For all her many and varied perfections she’s rewarded with sainthood and/or thousands of fan-followers who kind of simultaneously love and hate her for being so amazing while at the same time wanting to BE her and hating themselves for not being able to come close.

It’s this Perfect Woman who, we think, has something to say to the rest of us. Regular women, the kind who forget to make dinner and dress kids directly from the clean clothes in the dryer, don’t have it in us to write things that other people will read.

sometimes the writing mama will ignore the mess and continue writing with poor body posture.

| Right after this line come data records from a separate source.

(* ===== verification/ConfigLoad.v ===== *)
(** From the text of a scenario file to the injectors: [load_config] with the toml crate
    as an interface, the unit tests of config.rs, and the example files of the
    repository.  The interface is met by a reader of the part of TOML those use. *)

From Stdlib Require Import Strings.Byte.
From S2P Require Import Prelude RustStd Core Schedule Scheduler Trace Runner.
From S2P Require Import FixAdapter FixInjector Effect Bpf Xdp KernelFaults CgroupMem TimeSkew.
From S2P Require Import NetAddr Cli ConfigFile.

(* ------------------------------------------------------------------ *)
(** * The toml crate *)

(** [toml::from_str::<Config>]: the text is read into a document, and the document is
    decoded by the derived code.  What an error says is the crate's. *)
Class TomlCrate `{SerdeForms} (toml_from_str : list byte → result string Config) := {
  toml_parse : list byte → option (list (string * toml));
  toml_parse_wf : ∀ text t, toml_parse text = Some t → toml_wf (TTable t);
  toml_from_str_decodes : ∀ text c,
    toml_from_str text = Ok c ↔ ∃ t, toml_parse text = Some t ∧ de_Config (TTable t) = Some c
}.

(** The fields of an injector are in the range of their Rust types. *)
Definition any_typed {B} (i : AnyInjector B) : Prop :=
  match i with
  | IPacketLoss i => pl_typed i
  | ICorruption i => cr_typed i
  | IPartition i => pt_typed i
  | ICgroup i => u32? (cg_pid i) ∧ u64? (cg_limit_bytes i)
  | ITimeSkew i => i64_typed (ts_monotonic_offset_secs i) ∧ i64_typed (ts_boottime_offset_secs i)
  | IFix i => match proxy_adapter (proxy i) with
              | RateLimitThrottle a => u64? (threshold a) ∧ u64? (count a)
              | _ => True
              end
  end.

Lemma build_injector_typed {B} id c : injector_typed c → any_typed (build_injector (B := B) id c).
Proof.
  unfold injector_typed, fits. intros Hc.
  destruct c as [| | |? ? []| | | | |]; cbn in *; unfold pl_typed, cr_typed, pt_typed; cbn;
    unfold in_width; intuition lia.
Qed.

Section load.
Context {W B : Type} `{AyaApi W B} `{FsApi W} `{TcpApi W} `{ProcApi W} `{FileApi W}.
Context `{SerdeFormsLaws} (toml_from_str : list byte → result string Config) `{!TomlCrate toml_from_str}.

Lemma load_config_decodes p (w : W) cfg w' :
  load_config toml_from_str p w = (Alive cfg, w') →
  (∃ text t, fs_read p w = (Ok text, w') ∧ utf8_valid text = true ∧
     toml_parse text = Some t ∧ de_Config (TTable t) = Some cfg) ∧
  config_typed cfg.
Proof.
  unfold load_config, read_to_string. destruct (fs_read p w) as [[text|e] w1] eqn:Er; [|done].
  destruct (utf8_valid text) eqn:Eu; [|done]. destruct (toml_from_str text) as [c|e] eqn:Et; [|done].
  intros [= -> ->]. apply toml_from_str_decodes in Et as (t & Hp & Hd).
  split; [by exists text, t|]. eapply de_config_typed; [by eapply toml_parse_wf|exact Hd].
Qed.

(** C18: a scenario file that loads was read, is UTF-8 and a TOML document, and that document
    decodes to the configuration; every injector of the registry built
    from it then carries its key of the file as its id, starts disarmed, and has its
    fields in the range of their Rust types, as the kernel maps and the wire need them. *)
Theorem loaded_registry_is_typed p (w : W) cfg w' :
  load_config toml_from_str p w = (Alive cfg, w') →
  (∃ text t, fs_read p w = (Ok text, w') ∧ utf8_valid text = true ∧
     toml_parse text = Some t ∧ de_Config (TTable t) = Some cfg) ∧
  (∀ id ic, cfg_injectors cfg !! id = Some ic → registry_of (B := B) cfg !! id = Some (build_injector id ic)) ∧
  ∀ id i, registry_of (B := B) cfg !! id = Some i →
    fi_id (W := W) i = id ∧ fi_is_armed (W := W) i = false ∧ any_typed i.
Proof.
  intros ([text Htext] & _ & Hi & _)%load_config_decodes. split; [by exists text|]. split.
  - intros id ic Hic. unfold registry_of. cbn. by rewrite map_lookup_imap, Hic.
  - intros id i (ic & Hic & ->)%registry_of_lookup. destruct (build_injector_fresh (W := W) (B := B) id ic) as [? ?].
    split_and!; [done..|]. apply build_injector_typed, (Hi id ic Hic).
Qed.

End load.

(* ------------------------------------------------------------------ *)
(** * A reader for the fragment in use *)

Fixpoint toml_wfb (v : toml) : bool :=
  match v with
  | TInteger z => (- 2 ^ 63 <=? z) && (z <? 2 ^ 63)
  | TArray l => forallb toml_wfb l
  | TTable t => bool_decide (NoDup t.*1) && forallb (λ kv, toml_wfb kv.2) t
  | _ => true
  end.

Lemma toml_wfb_sound v : toml_wfb v = true → toml_wf v.
Proof.
  induction v as [| | | | |l IH|t IH] using toml_ind; try done.
  - cbn. lia.
  - intros Hl. apply toml_wf_array. cbn in Hl. induction IH as [|x l Hx _ IH]; [constructor|].
    apply andb_true_iff in Hl as [? ?]. constructor; auto.
  - intros [Hn Ht]%andb_true_iff. apply bool_decide_eq_true in Hn. apply toml_wf_table. split; [done|].
    clear Hn. induction IH as [|x t Hx _ IH]; [constructor|].
    apply andb_true_iff in Ht as [? ?]. constructor; [by apply Hx|auto].
Qed.

Definition dquote : byte := x22.
Definition trim_spaces (l : list byte) : list byte :=
  let drop_spaces := fix go l := match l with x20 :: r => go r | _ => l end in
  reverse (drop_spaces (reverse (drop_spaces l))).

Definition read_scalar (l : list byte) : option toml :=
  match trim_spaces l with
  | x22 :: r =>
      n ← position dquote r;
      if decide (S n = length r) then Some (TString (String.string_of_list_byte (take n r))) else None
  | x2d :: r => match parse_uint 64 r with Ok n => Some (TInteger (- n)) | Err _ => None end
  | r => match parse_uint 64 r with Ok n => Some (TInteger n) | Err _ => None end
  end.
Definition read_value (l : list byte) : option toml :=
  match trim_spaces l with
  | x5b :: r =>
      match reverse r with
      | x5d :: r' => TArray <$> mapM read_scalar (split_on x2c (reverse r'))
      | _ => None
      end
  | _ => read_scalar l
  end.

(** Put an entry in the table at a path; a path that ends in an array of tables means its
    last table.  [None] for a key that is taken. *)
Fixpoint insert_at (path : list string) (upd : list (string * toml) → option (list (string * toml)))
    (t : list (string * toml)) : option (list (string * toml)) :=
  match path with
  | [] => upd t
  | k :: ks =>
      match key k t with
      | None => sub ← insert_at ks upd []; Some (t ++ [(k, TTable sub)])
      | Some (TTable sub) =>
          sub' ← insert_at ks upd sub;
          Some ((λ kv, if decide (kv.1 = k) then (k, TTable sub') else kv) <$> t)
      | Some (TArray l) =>
          match reverse l with
          | TTable sub :: l' =>
              sub' ← insert_at ks upd sub;
              Some ((λ kv, if decide (kv.1 = k) then (k, TArray (reverse (TTable sub' :: l'))) else kv) <$> t)
          | _ => None
          end
      | Some _ => None
      end
  end.

Definition new_key (k : string) (v : toml) (t : list (string * toml)) : option (list (string * toml)) :=
  match key k t with None => Some (t ++ [(k, v)]) | Some _ => None end.
Definition new_element (k : string) (t : list (string * toml)) : option (list (string * toml)) :=
  match key k t with
  | None => Some (t ++ [(k, TArray [TTable []])])
  | Some (TArray l) => Some ((λ kv, if decide (kv.1 = k) then (k, TArray (l ++ [TTable []])) else kv) <$> t)
  | Some _ => None
  end.

Definition names (l : list byte) : list string := String.string_of_list_byte <$> split_on x2e l.

(** A line: blank, [[[name]]], [[a.b]] or [key = value]; the state is the document and the
    current table's path. *)
Definition read_line (l : list byte) (st : list (string * toml) * list string)
  : option (list (string * toml) * list string) :=
  let '(t, path) := st in
  match trim_spaces l with
  | [] => Some st
  | x5b :: x5b :: r =>
      match names (take (length r - 2) r) with
      | [k] => t' ← new_element k t; Some (t', [k])
      | _ => None
      end
  | x5b :: r =>
      let p := names (take (length r - 1) r) in
      t' ← insert_at p Some t; Some (t', p)
  | l' =>
      n ← position x3d l';
      v ← read_value (drop (S n) l');
      t' ← insert_at path (new_key (String.string_of_list_byte (trim_spaces (take n l'))) v) t;
      Some (t', path)
  end.

Definition read_toml (text : list byte) : option (list (string * toml)) :=
  st ← foldl (λ st l, st ≫= read_line l) (Some ([], [])) (split_on x0a text);
  if toml_wfb (TTable st.1) then Some st.1 else None.

Definition plain_from_str (text : list byte) : result string Config :=
  match read_toml text with
  | None => Err "TOML parse error"
  | Some t => match de_Config (TTable t) with Some c => Ok c | None => Err "TOML decode error" end
  end.
#[global, refine] Instance plain_toml : TomlCrate plain_from_str := {| toml_parse := read_toml |}.
Proof.
  - intros text t (st & _ & Ht)%bind_Some. destruct (toml_wfb _) eqn:E; [|done]. injection Ht as <-.
    by apply toml_wfb_sound.
  - intros text c. unfold plain_from_str. destruct (read_toml text) as [t|]; [|split; [done|by intros (? & ? & _)]].
    split.
    + destruct (de_Config _) eqn:E; [|done]. intros [= ->]. by exists t.
    + intros (? & [= <-] & ->). done.
Qed.

(* ------------------------------------------------------------------ *)
(** * The unit tests of config.rs *)

Definition expect {A} (why : string) (o : option A) : exec A :=
  match o with Some a => Done a | None => Panic why end.
Definition check (b : bool) : exec unit := if b then Done tt else Panic "assertion failed".

(** Text with ['] for the double quote and [|] for the end of a line. *)
Definition quoted (s : string) : list byte :=
  (λ b, if decide (b = x27) then x22 else if decide (b = x7c) then x0a else b) <$> bytes s.

Section tests.
Variable parse_document : list byte → option (list (string * toml)).

(** [struct Wrapper { injector: InjectorConfig }] *)
Definition parse_one (toml_body : list byte) : exec InjectorConfig :=
  let wrapped := bytes "[injector]" ++ [x0a] ++ toml_body in
  expect "parse injector config"
    (t ← parse_document wrapped;
     w ← de_struct ["injector"%string] (TTable t);
     field de_InjectorConfig "injector" w).

Definition parses_every_injector_variant : exec unit :=
  c ← parse_one (quoted "type = 'xdp_packet_loss'|iface = 'eth0'|drop_every_n = 5");
  _ ← check (match c with XdpPacketLoss _ _ => true | _ => false end);
  c ← parse_one (quoted "type = 'xdp_corruption'|iface = 'eth0'|corrupt_every_n = 5|offset = 60|mask = 255");
  _ ← check (match c with XdpCorruption _ _ _ _ => true | _ => false end);
  c ← parse_one (quoted "type = 'xdp_partition'|iface = 'eth0'|src_ip = '10.0.0.1'|src_port = 4000");
  _ ← check (match c with XdpPartition _ _ _ => true | _ => false end);
  c ← parse_one (quoted "type = 'cgroup_memory_pressure'|pid = 1234|limit_bytes = 8388608|mode = 'hard'");
  _ ← check (match c with CgroupMemoryPressure _ _ _ => true | _ => false end);
  c ← parse_one (quoted "type = 'time_skew'|argv = ['sleep', '100']|monotonic_offset_secs = 1000|boottime_offset_secs = 1000");
  _ ← check (match c with TimeSkew _ _ _ => true | _ => false end);
  c ← parse_one (quoted "type = 'fix_silent_reject'|listen_addr = '127.0.0.1:9001'|upstream_addr = '127.0.0.1:9002'");
  _ ← check (match c with FixSilentRejectConfig _ _ => true | _ => false end);
  c ← parse_one (quoted "type = 'fix_ack_without_execution'|listen_addr = '127.0.0.1:9001'|upstream_addr = '127.0.0.1:9002'");
  _ ← check (match c with FixAckWithoutExecutionConfig _ _ => true | _ => false end);
  c ← parse_one (quoted "type = 'fix_rate_limit_throttle'|listen_addr = '127.0.0.1:9001'|upstream_addr = '127.0.0.1:9002'|threshold = 3");
  _ ← check (match c with FixRateLimitThrottleConfig _ _ _ => true | _ => false end);
  c ← parse_one (quoted "type = 'fix_execution_report_price_mutation'|listen_addr = '127.0.0.1:9001'|upstream_addr = '127.0.0.1:9002'|mutated_price = '1.00'");
  check (match c with FixExecutionReportPriceMutationConfig _ _ _ => true | _ => false end).

Definition full_config_text : list byte := quoted
  "|name = 'demo'|seed = 42||[injectors.throttle]|type = 'fix_rate_limit_throttle'|listen_addr = '127.0.0.1:19100'|upstream_addr = '127.0.0.1:19101'|threshold = 3||[[schedule]]|at_ns = 0|fault_id = 'throttle'|action = 'arm'||[[schedule]]|at_ns = 5000000000|fault_id = 'throttle'|action = 'disarm'|".

Definition parses_a_full_scenario_config_with_lowercase_actions : exec unit :=
  config ← expect "parse full config" (t ← parse_document full_config_text; de_Config (TTable t));
  _ ← check (bool_decide (cfg_name config = "demo"%string));
  _ ← check (length (cfg_schedule config) =? 2)%nat;
  check (bool_decide (is_Some (cfg_injectors config !! "throttle"%string))).

End tests.

Lemma config_tests_pass :
  parses_every_injector_variant read_toml = Done tt ∧
  parses_a_full_scenario_config_with_lowercase_actions read_toml = Done tt.
Proof. split; vm_compute; reflexivity. Qed.

(* ------------------------------------------------------------------ *)
(** * The example files *)

(** examples/fix-rate-limit-throttle.toml and examples/xdp_packet_loss.toml. *)
Definition throttle_toml : list byte := quoted
  "name = 'fix-rate-limit-demo'|seed = 42||[injectors.throttle]|type = 'fix_rate_limit_throttle'|listen_addr = '127.0.0.1:19100'|upstream_addr = '127.0.0.1:19101'|threshold = 3||[[schedule]]|at_ns = 0|fault_id = 'throttle'|action = 'arm'||[[schedule]]|at_ns = 5000000000|fault_id = 'throttle'|action = 'disarm'|".
Definition pktloss_toml : list byte := quoted
  "name = 'xdp-packet-loss-demo'|seed = 7||[injectors.pktloss]|type = 'xdp_packet_loss'|iface = 'lo'|drop_every_n = 3||[[schedule]]|at_ns = 0|fault_id = 'pktloss'|action = 'arm'||[[schedule]]|at_ns = 3000000000|fault_id = 'pktloss'|action = 'disarm'|".

Definition throttle_config : Config := {|
  cfg_name := "fix-rate-limit-demo"; cfg_seed := 42;
  cfg_injectors := {[ "throttle" := FixRateLimitThrottleConfig "127.0.0.1:19100" "127.0.0.1:19101" 3 ]};
  cfg_schedule := [{| at_ns := 0; fault_id := "throttle"; action := Arm |};
                   {| at_ns := 5000000000; fault_id := "throttle"; action := Disarm |}]
|}%string.
Definition pktloss_config : Config := {|
  cfg_name := "xdp-packet-loss-demo"; cfg_seed := 7;
  cfg_injectors := {[ "pktloss" := XdpPacketLoss "lo" 3 ]};
  cfg_schedule := [{| at_ns := 0; fault_id := "pktloss"; action := Arm |};
                   {| at_ns := 3000000000; fault_id := "pktloss"; action := Disarm |}]
|}%string.

Lemma examples_decode :
  plain_from_str throttle_toml = Ok throttle_config ∧ plain_from_str pktloss_toml = Ok pktloss_config.
Proof. split; vm_compute; reflexivity. Qed.

(** The registry of the example: one throttle under its key. *)
Lemma loaded_registry_is_typed_witness :
  let w := {| bx_kernel := fresh_kernel []; bx_machine := v2_machine; bx_net := 0; bx_os := toy_start true;
              bx_files := {[ "t.toml"%string := throttle_toml ]} |} in
  load_config plain_from_str "t.toml" w = (Alive throttle_config, w) ∧
  any_typed (build_injector (B := unit) "throttle" (FixRateLimitThrottleConfig "127.0.0.1:19100" "127.0.0.1:19101" 3)).
Proof.
  intros w. assert (Hl : load_config plain_from_str "t.toml" w = (Alive throttle_config, w)).
  { vm_compute. reflexivity. }
  split; [exact Hl|].
  destruct (loaded_registry_is_typed (W := box) (B := unit) plain_from_str "t.toml" w throttle_config w Hl)
    as (_ & Hreg & Hty).
  apply (Hty "throttle"%string). apply Hreg. vm_compute. reflexivity.
Defined.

The truth is that life doesn’t unfold in photgraphable moments and everyone, everyone, everyone has messes in their lives. Once upon a time, I idolized Edith Schaeffer and the way she woke up at 4 to pray and hike and make criossants and put fresh flowers on the table always and stay thing and look pretty and cheerfully serve her husband and children and whatever greasy hippies were passing through while managing to write whole piles of books, sew her own clothes, garden, and–you get the idea.

And then when her cheeky son goes ahead and writes some ‘tell-alls’ we find out that Francis Sr. wasn’t all that nice to Edith, that she may or may not have been slightly unbalanced or at least partially insomniac and enabling of her husband’s rageaholicism, and so forth.

(This isn’t to cast aspersion on dear old Edith. I think she’s a bright, creative and interesting woman, and, moreover, I would be furious if my sons wrote some kind of tell-all about me while I’m still alive. Point is, she had issues. AS DO WE ALL.)

Which, I think, is why so many people love writers like Anne Lamott, who makes no bones about perfection and lets her unbalanced, self-absorbed nutcase flag FLY in a way that makes people feel less alone and so loved and chosen in God’s eyes.

In other words, she offers the reader grace.

But what does this have to do with the writing mama? Just this: your life, writing mama, is allowed to look messy. Your home is too. You CAN serve cereal for dinner once in awhile, you can and should rely on help if help’s available, and your kids don’t need a sanitized home nor one that looks like it would make Martha Stewart proud, because if you want to write, you should, and NO ONE can really do it all.

(If it looks like they can, don’t be awed. Be concerned.*)

And think about your writing as just another part of the work YOU MUST DO.

You think Ma Ingalls left off the butter churning or hoeing because one of the children needed quality time? She didn’t really have that option. She had important work to do at home, so she gave that tiny girl a job, or else tied her to a picket line so she wouldn’t disappear on the prairie and she did her work. If it’s in you to write, then you need to write. Think of it as your necessary work, just as necessary as growing crops, and don’t feel bad when you need to insist that the children play on their own for a while or even (heavens!) watch a DVD while you scratch something out in the fertile soil of your mind. That kind of pioneering sustains your life, too.

*none of this should be taken to mean that in order to let everyone know how ‘authentic’ you are you need to make a full confession before/after/during your writing. Not everyone writes in the confessional mode and, let’s face it, most readers probably don’t care that much to hear all the messy details, unless you manage to make it redemptive, even if only ‘redemption by humor.’ But once upon a time I thought no one would read my writing until I had reached some authentic pinnacle of excellence or something. Somehow or other I figured out that pretty much no one has it together, even and perhaps especially those who most seem like they do.